=== WHAT TO WORK ON ===
How many separate lines of the data contain "length"? Give the count and nothing else.

=== DATA ===
==========
Lemma fgets_from_lines (cap : nat) (s : string) :
  (1 <= cap)%nat ->
  forall (acc : string) (k : nat),
    (k + String.length acc = cap)%nat -> (1 <= k)%nat ->
    (forall l, In l (lines_from acc s) -> (String.length l <= cap)%nat) ->
    fgets_from cap k acc s = lines_from acc s.
Proof.
  intros Hcap. induction s as [|c r IH]; intros acc k Hk Hk1 Hall.
  - reflexivity.
  - simpl in *. destruct (Ascii.eqb c newline); simpl.
    + f_equal. apply IH; simpl; try lia.
      intros l Hl. apply Hall. now right.
    + destruct (Nat.eqb_spec k 1) as [->|Hne].
      * destruct r as [|d r']; [reflexivity|].
        destruct (lines_from_long (String d r') (String c acc))
          as (l & Hin & Hlen); [congruence|].
        apply Hall in Hin. simpl in Hlen. lia.
      * apply IH; simpl; try lia. exact Hall.
Qed.

(** When no physical line is longer than the buffer holds, [fgets] returns
    the lines. *)
Lemma fgets_records_lines (size : nat) (s : string) :
  (2 <= size)%nat ->
  (forall l, In l (lines s) -> (String.length l <= Nat.pred size)%nat) ->
  fgets_records size s = lines s.
Proof.
  intros Hsize Hall. unfold fgets_records, lines.
  apply fgets_from_lines; simpl; try lia. exact Hall.
Qed.

(** [n] times the character [c]. *)
Fixpoint replicate (n : nat) (c : ascii) : string :=
  match n with
  | O => EmptyString
  | S k => String c (replicate k c)
  end.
==========
=== RESPONSE ===
3